Our daughter has cancer. Medulloblastoma, an ugly kind of cancer that has forced her to fight far harder than any four year old should. Hospital stays are never easy, but this time she is really sick. She's not so sick that she's not excited about her new sibling, due to arrive in two weeks, but she is very, very ill.

We keep pictures on Catie's hospital door... pictures of good days and fun times and pictures that make us smile. It helps when she's so sick to see those pictures... to remind ourselves that we're doing all this in hopes that there will be many, many more smiling, happy pictures... for many, many years to come. They are a reminder when she is so sick that she is still in there though she's hidden behind the drugs and the yuck right now... she is in there. Sometimes the hardest part of all of this - actually some nights it's hard to pick a "hardest" part - but tonight, the hardest part is missing Catie. Yes, she's lying right here next to me, but I miss her sweet smile and funny, teasing personality when she feels this badly for this long. I miss our conversations and her observations about life. I miss her spunk, and I can't wait till it's back.
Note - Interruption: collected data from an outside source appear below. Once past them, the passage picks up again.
Lemma new_cache_calls_wf (test : bool) (key : string) (r : RedisServer) :
  calls_wf (rs_nconn r) (new_cache test key r).
Proof.
  unfold calls_wf, fresh_conns, calls_inv, conn_budget, new_cache, initialize.
  destruct test; simpl; (split; [split; [intros c q; by rewrite lookup_empty|done]|]);
    (split; [done|]); unfold count_connect, is_connect; simpl; lia.
Qed.

Lemma run_calls_wf (n0 : nat) (w w' : World) (acts : list Action) :
  calls_wf n0 w -> w -[ acts ]-> w' -> calls_wf n0 w'.
Proof. apply run_invariant. intros s a s'. apply step_calls_wf. Qed.

Lemma reachable_calls_wf (test : bool) (key : string) (r : RedisServer) (w : World) :
  reachable test key r w -> calls_wf (rs_nconn r) w.
Proof. intros [acts Hrun]. exact (run_calls_wf _ _ _ _ (new_cache_calls_wf test key r) Hrun). Qed.

(** Internal steps make no call. *)
Lemma run_internal_calls (n0 : nat) (w w' : World) (acts : list Action) :
  calls_wf n0 w -> Forall (fun a => internal a = true) acts -> w -[ acts ]-> w' ->
  calls_wf n0 w' /\ w_next_id w' = w_next_id w.
Proof.
  revert w. induction acts as [|a acts IH]; intros w Hw Hi Hr.
  - injection Hr as <-. by split.
  - apply run_cons in Hr as (w1 & Hs & Hr). apply Forall_cons in Hi as [Ha Hi].
    destruct (step_calls w w1 a (proj1 Hw) Hs) as [_ En].
    destruct a; try discriminate Ha; cbn [made List.length] in En;
      (destruct (IH w1 (step_calls_wf _ _ _ _ Hw Hs) Hi Hr) as [? ->]; split; [done|lia]).
Qed.

(** In a quiescent world every call is settled. *)
Lemma quiescent_calls (w : World) : quiescent w = true -> calls_of w = settled_calls w.
Proof.
  intros Hq. unfold calls_of. rewrite (quiescent_tasks w Hq). simpl.
  rewrite map_concat_nil; [by rewrite !app_nil_r|].
  intros c q Hc. destruct (quiescent_conn w c q Hq Hc) as [Hr Hi]. unfold connq_calls. by rewrite Hr, Hi.
Qed.

(** The constructor's world of the wallet cache after a query that
    started a second [initialize] and both connection attempts. *)
Lemma race_double_init_reachable :
  reachable false "clave:wallets" store0 (wallet_after race_double_init).
Proof. exists race_double_init. vm_compute. reflexivity. Qed.

(** ** Properties *)

(** C21: Every call settles: from every reachable world, server, client
    and task steps that do not fail, and no new call, reach a world in
    which each call made so far has settled exactly once. *)
Theorem every_call_settles (test : bool) (key : string) (r : RedisServer) (w : World) :
  reachable test key r w ->
  exists acts w', Forall (fun a => internal a = true /\ no_fail a) acts /\ w -[ acts ]-> w' /\
    w_next_id w' = w_next_id w /\ settled_calls w' ≡ₚ seq 0 (w_next_id w).
Proof.
  intros Hr. pose proof (reachable_calls_wf test key r w Hr) as Hw.
  destruct (drain w) as (acts & w' & Hall & Hrun & Hq & _).
  assert (Hi : Forall (fun a => internal a = true) acts)
    by (eapply Forall_impl; [exact Hall | intros x [Hx _]; exact Hx]).
  destruct (run_internal_calls _ _ _ _ Hw Hi Hrun) as ((_ & Hc & _) & En).
  exists acts, w'. do 3 (split; [done|]). unfold calls_inv in Hc.
  rewrite <- (quiescent_calls w' Hq), Hc, En. done.
Qed.

(** C22: The connections the instance opens are bounded by two per
    [initialize]: the constructor's and one per call made before the
    command connection was stored.  The bound is reached when a query
    arrives before the constructor's connections are open. *)
Theorem connections_bounded (test : bool) (key : string) (r : RedisServer) (w : World) :
  reachable test key r w -> rs_nconn (w_redis w) <= rs_nconn r + 2 * S (w_next_id w).
Proof. intros Hr. destruct (reachable_calls_wf test key r w Hr) as (_ & _ & Hb). unfold conn_budget in Hb. lia. Qed.

Lemma every_call_settles_witness :
  reachable false "clave:wallets" store0 (wallet_after race_double_init) /\
  exists acts w', Forall (fun a => internal a = true /\ no_fail a) acts /\
    wallet_after race_double_init -[ acts ]-> w' /\
    w_next_id w' = w_next_id (wallet_after race_double_init) /\
    settled_calls w' ≡ₚ seq 0 (w_next_id (wallet_after race_double_init)).
Proof.
  pose proof race_double_init_reachable as Hr.
  split; [exact Hr | exact (every_call_settles _ _ _ _ Hr)].
Defined.

(** Here the bound is reached: one call, four connections. *)
Lemma connections_bounded_witness :
  reachable false "clave:wallets" store0 (wallet_after race_double_init) /\
  rs_nconn (w_redis (wallet_after race_double_init)) <=
    rs_nconn store0 + 2 * S (w_next_id (wallet_after race_double_init)) /\
  rs_nconn (w_redis (wallet_after race_double_init)) =
    rs_nconn store0 + 2 * S (w_next_id (wallet_after race_double_init)).
Proof.
  pose proof race_double_init_reachable as Hr.
  split; [exact Hr|]. split; [exact (connections_bounded _ _ _ _ Hr) | vm_compute; reflexivity].
Defined.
When you spend so much time in the hospital, there is a time when that becomes your "normal." You know it's not, but it's what you do... and then there are moments, usually late at night when it's just Catie and me that it hits me how absolutely NOT normal this is. Then occasionally, there is the urge to unhook her from her IVs, grab her, and run... run to Disney World or someplace, anyplace, where she could just be a kid. Then the rational side of your brain reminds you that right now, she feels bad, and even Disney World wouldn't be that fun for her today.

So you tuck her in, you give her kisses, you whisper that you love her... you crawl in and snuggle with her or if she prefers, you crawl into the recliner next to her bed, and you pray. You pray with all your might that what your doing to her brings good results in the end, that it's worth it and not fruitless... that this will finally be the path that God uses to take her to health and a long full life where she can share her story of God's miraculous work in her life. You pray that somehow, someway, God sees fit to answer your desperate pleas for healing and peace and happiness... your longing to just be a "normal" family...
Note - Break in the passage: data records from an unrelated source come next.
(* ===== verification/HandlerTests.v ===== *)
(** * The repository's test suite, run on the model

    test/test.ts sets [NODE_ENV = "test"] (line 11) and runs
    [ERC20.Transfer.processEvent] on Envio's mock database.  Each test is
    modelled as the store [processEvent] returns on the test's event, and
    its assertions are theorems about that store.

    In test mode the caches never connect and answer every query with the
    empty set ([CacheTestMode]), so both oracles of the loader are the
    empty mirror; the handler then overrides [claveAddresses] with the two
    parties (and, with [TEST_MODE = "syncswap"], [syncswapPools] with the
    token).

    Values the staged sources do not define are stand-ins: the two mock
    addresses (Envio's generated [Addresses.mockAddresses]), viem's
    [zeroAddress], the protocol lists ([clagg0], [venus0], [aave0] of
    [ERC20Handler], lower-case as the handler's [includes] checks need), and
    the default block timestamp of a mock event (0).  The balance tests
    hold for every [roundTimestamp]; the snapshot tests take
    [round_down], rounding down to the interval. *)

From S2P Require Import Prelude Address CacheSpec ERC20Handler.

Open Scope string_scope.
Open Scope Z_scope.

(** ** The fixtures (test.ts:9-28) *)

(** [process.env.NODE_ENV = "test"], and [TEST_MODE = "syncswap"] for one
    test. *)
Definition env_test : Env := mkEnv true false.
Definition env_test_syncswap : Env := mkEnv true true.

Definition mockDbEmpty : DB := mkDB ∅ ∅ ∅ ∅ ∅ ∅.
Definition tokenId : string := "0x0000000000000000000000B4s00000000Ac000001".
Definition userAddress1 : string := "0xf39Fd6e51aad88F6F4ce6aB8827279cffFb92266".
Definition userAddress2 : string := "0x70997970C51812dc3A010C7d01b50e0d17dc79C8".
Definition zeroAddress : string := "0x0000000000000000000000000000000000000000".

Definition mockAccountIdleBalanceEntity : AccountIdleBalance :=
  mkAccountIdleBalance (toLowerCase userAddress1 ++ toLowerCase tokenId) 5
    (toLowerCase userAddress1) (toLowerCase tokenId).

Definition mockDb : DB := set_AccountIdleBalance mockAccountIdleBalanceEntity mockDbEmpty.

(** [ERC20.Transfer.createMockEvent({from, to, value, mockEventData})]. *)
Definition createMockEvent (from to : string) (value : Z) (src : string) (timestamp : Z) : Event :=
  mkEvent from to value src timestamp.

(** [db.entities.AccountIdleBalance.get(address + token)?.balance], with the
    parts lower-cased as the tests write them. *)
Definition balanceOf (db : DB) (address token : string) : option Z :=
  aib_balance <$> db_AccountIdleBalance db !! (toLowerCase address ++ toLowerCase token).

(** [db.entities.Account.get(address)?.address] *)
Definition accountOf (db : DB) (address : string) : option string :=
  acc_address <$> db_Account db !! toLowerCase address.

(** [db.entities.HistoricalAccountIdleBalance4Hours.get(key)] *)
Definition hist4Of (db : DB) (address token : string) (bucket : Z) : option HistoricalBalance :=
  db_Hist4Hours db !! (toLowerCase address ++ toLowerCase token ++ numberToString bucket).

Section Tests.
Context (roundTimestamp : Z -> option Z -> Z).

(** [ERC20.Transfer.processEvent({event, mockDb})] in test mode. *)
Definition processEvent_test (env : Env) (db : DB) (event : Event) : DB :=
  processEvent roundTimestamp clagg0 venus0 aave0 (∅ : gset string) (∅ : gset string) env db event.

(** "should handle transfer between two different users" *)
Definition basic_transfer_db : DB :=
  processEvent_test env_test mockDb (createMockEvent userAddress1 userAddress2 3 tokenId 0).

(** "should handle transfer to self (same address)" *)
Definition self_transfer_db : DB :=
  processEvent_test env_test mockDb (createMockEvent userAddress1 userAddress1 3 tokenId 0).

(** "should handle minting (transfer from zero address)" *)
Definition mint_db : DB :=
  processEvent_test env_test mockDbEmpty (createMockEvent zeroAddress userAddress1 10 tokenId 0).

(** "should handle burning (transfer to zero address)" *)
Definition burn_db : DB :=
  processEvent_test env_test mockDb (createMockEvent userAddress1 zeroAddress 3 tokenId 0).

(** "should handle transfer with zero value" *)
Definition zero_value_db : DB :=
  processEvent_test env_test mockDb (createMockEvent userAddress1 userAddress2 0 tokenId 0).

(** "should return early for Venus / Aave / Clagg pool transfers" *)
Definition protocol_db (src : string) : DB :=
  processEvent_test env_test mockDb (createMockEvent userAddress1 userAddress2 3 src 0).

(** "should return early for Syncswap pool transfers" *)
Definition syncswap_src : string := "0x0259d9dfb638775858b1d072222237e2ce7111C0".
Definition syncswap_db : DB :=
  processEvent_test env_test_syncswap mockDb (createMockEvent userAddress1 userAddress2 3 syncswap_src 0).

(** Two transfers of 2 and 1 at [t1] then [t2] ("multiple transfers in the
    same hour": 1000 and 2000; "different hours": 3600 and 7200). *)
Definition two_transfers_db (t1 t2 : Z) : DB :=
  let db := processEvent_test env_test mockDb (createMockEvent userAddress1 userAddress2 2 tokenId t1) in
  processEvent_test env_test db (createMockEvent userAddress1 userAddress2 1 tokenId t2).

(** "should create historical records for transfers" *)
Definition historical_db : DB :=
  processEvent_test env_test mockDb (createMockEvent userAddress1 userAddress2 3 tokenId 1000).

End Tests.

(** ** The assertions *)

Section Assertions.
Context (roundTimestamp : Z -> option Z -> Z).

(** The "Basic Transfers" and "Minting and Burning" tests, and the
    zero-value edge case, pass on the model whatever [roundTimestamp] is:
    3 moved from user 1 (balance 5) to user 2 gives 2 and 3 and creates
    both accounts; a self transfer leaves 5; a mint of 10 credits 10; a
    burn of 3 leaves 2; a transfer of 0 leaves 5 and the receiver at 0. *)
Example test_suite_balances :
  balanceOf (basic_transfer_db roundTimestamp) userAddress1 tokenId = Some 2 /\
  balanceOf (basic_transfer_db roundTimestamp) userAddress2 tokenId = Some 3 /\
  accountOf (basic_transfer_db roundTimestamp) userAddress1 = Some (toLowerCase userAddress1) /\
  accountOf (basic_transfer_db roundTimestamp) userAddress2 = Some (toLowerCase userAddress2) /\
  balanceOf (self_transfer_db roundTimestamp) userAddress1 tokenId = Some 5 /\
  balanceOf (mint_db roundTimestamp) userAddress1 tokenId = Some 10 /\
  balanceOf (burn_db roundTimestamp) userAddress1 tokenId = Some 2 /\
  balanceOf (zero_value_db roundTimestamp) userAddress1 tokenId = Some 5 /\
  default 0 (balanceOf (zero_value_db roundTimestamp) userAddress2 tokenId) = 0.
Proof. vm_compute. repeat split. Qed.

(** The "Protocol-Specific Transfers" tests pass on the model
    whatever [roundTimestamp] is: a transfer of the first Venus or Aave
    pool, of the Clagg token, or (with [TEST_MODE = "syncswap"]) of any
    token, writes no balance for either party. *)
Example test_suite_protocol_skips :
  balanceOf (protocol_db roundTimestamp (List.hd "" venus0)) userAddress1 (List.hd "" venus0) = None /\
  balanceOf (protocol_db roundTimestamp (List.hd "" venus0)) userAddress2 (List.hd "" venus0) = None /\
  balanceOf (protocol_db roundTimestamp (List.hd "" aave0)) userAddress1 (List.hd "" aave0) = None /\
  balanceOf (protocol_db roundTimestamp (List.hd "" aave0)) userAddress2 (List.hd "" aave0) = None /\
  balanceOf (protocol_db roundTimestamp clagg0) userAddress1 clagg0 = None /\
  balanceOf (protocol_db roundTimestamp clagg0) userAddress2 clagg0 = None /\
  balanceOf (syncswap_db roundTimestamp) userAddress1 syncswap_src = None /\
  balanceOf (syncswap_db roundTimestamp) userAddress2 syncswap_src = None.
Proof. vm_compute. repeat split. Qed.

End Assertions.

(** The "Historical Balance Tracking" tests pass on the model with a
    [roundTimestamp] that rounds down: each transfer writes, for both
    parties, a 4-hour record under the rounded timestamp and carrying it;
    after two transfers (at 1000 and 2000, and at 3600 and 7200) the
    records the tests read exist with the rounded timestamps. *)
Example test_suite_historical :
  let b := fun t => round_down t (Some 14400) in
  h_timestamp <$> hist4Of (historical_db round_down) userAddress1 tokenId (b 1000) = Some (b 1000) /\
  h_timestamp <$> hist4Of (historical_db round_down) userAddress2 tokenId (b 1000) = Some (b 1000) /\
  h_timestamp <$> hist4Of (two_transfers_db round_down 1000 2000) userAddress1 tokenId (b 1000) =
    Some (b 1000) /\
  h_timestamp <$> hist4Of (two_transfers_db round_down 3600 7200) userAddress1 tokenId (b 3600) =
    Some (b 3600) /\
  h_timestamp <$> hist4Of (two_transfers_db round_down 3600 7200) userAddress1 tokenId (b 7200) =
    Some (b 7200).
Proof. vm_compute. repeat split. Qed.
So while there are so many petitions I could bring to the throne... tonight, I just ask for God to heal our baby here, for her to be happy, and for us to get to just be a family... cooking dinner at home (or let's be honest ordering takeout a good bit)... enjoying the maddening morning rush to get to preschool and run errands and go to the grocery store... the chance to go to church on Sundays without worrying about low blood counts and germs... smiles from a girl on a swingset out back (b/c she feels well enough to play on it) as I stand and watch with a baby on my hip... sibling fights in the future as well as sweet, tender moments between them... oh how I pray our future holds this for our family... for our Catie and little Chip or Izzy (or whatever we end up naming this sweet child we get to meet in 2 weeks). Oh how I pray for things I fear I would have taken for granted had it not been for our journey the last 3 years.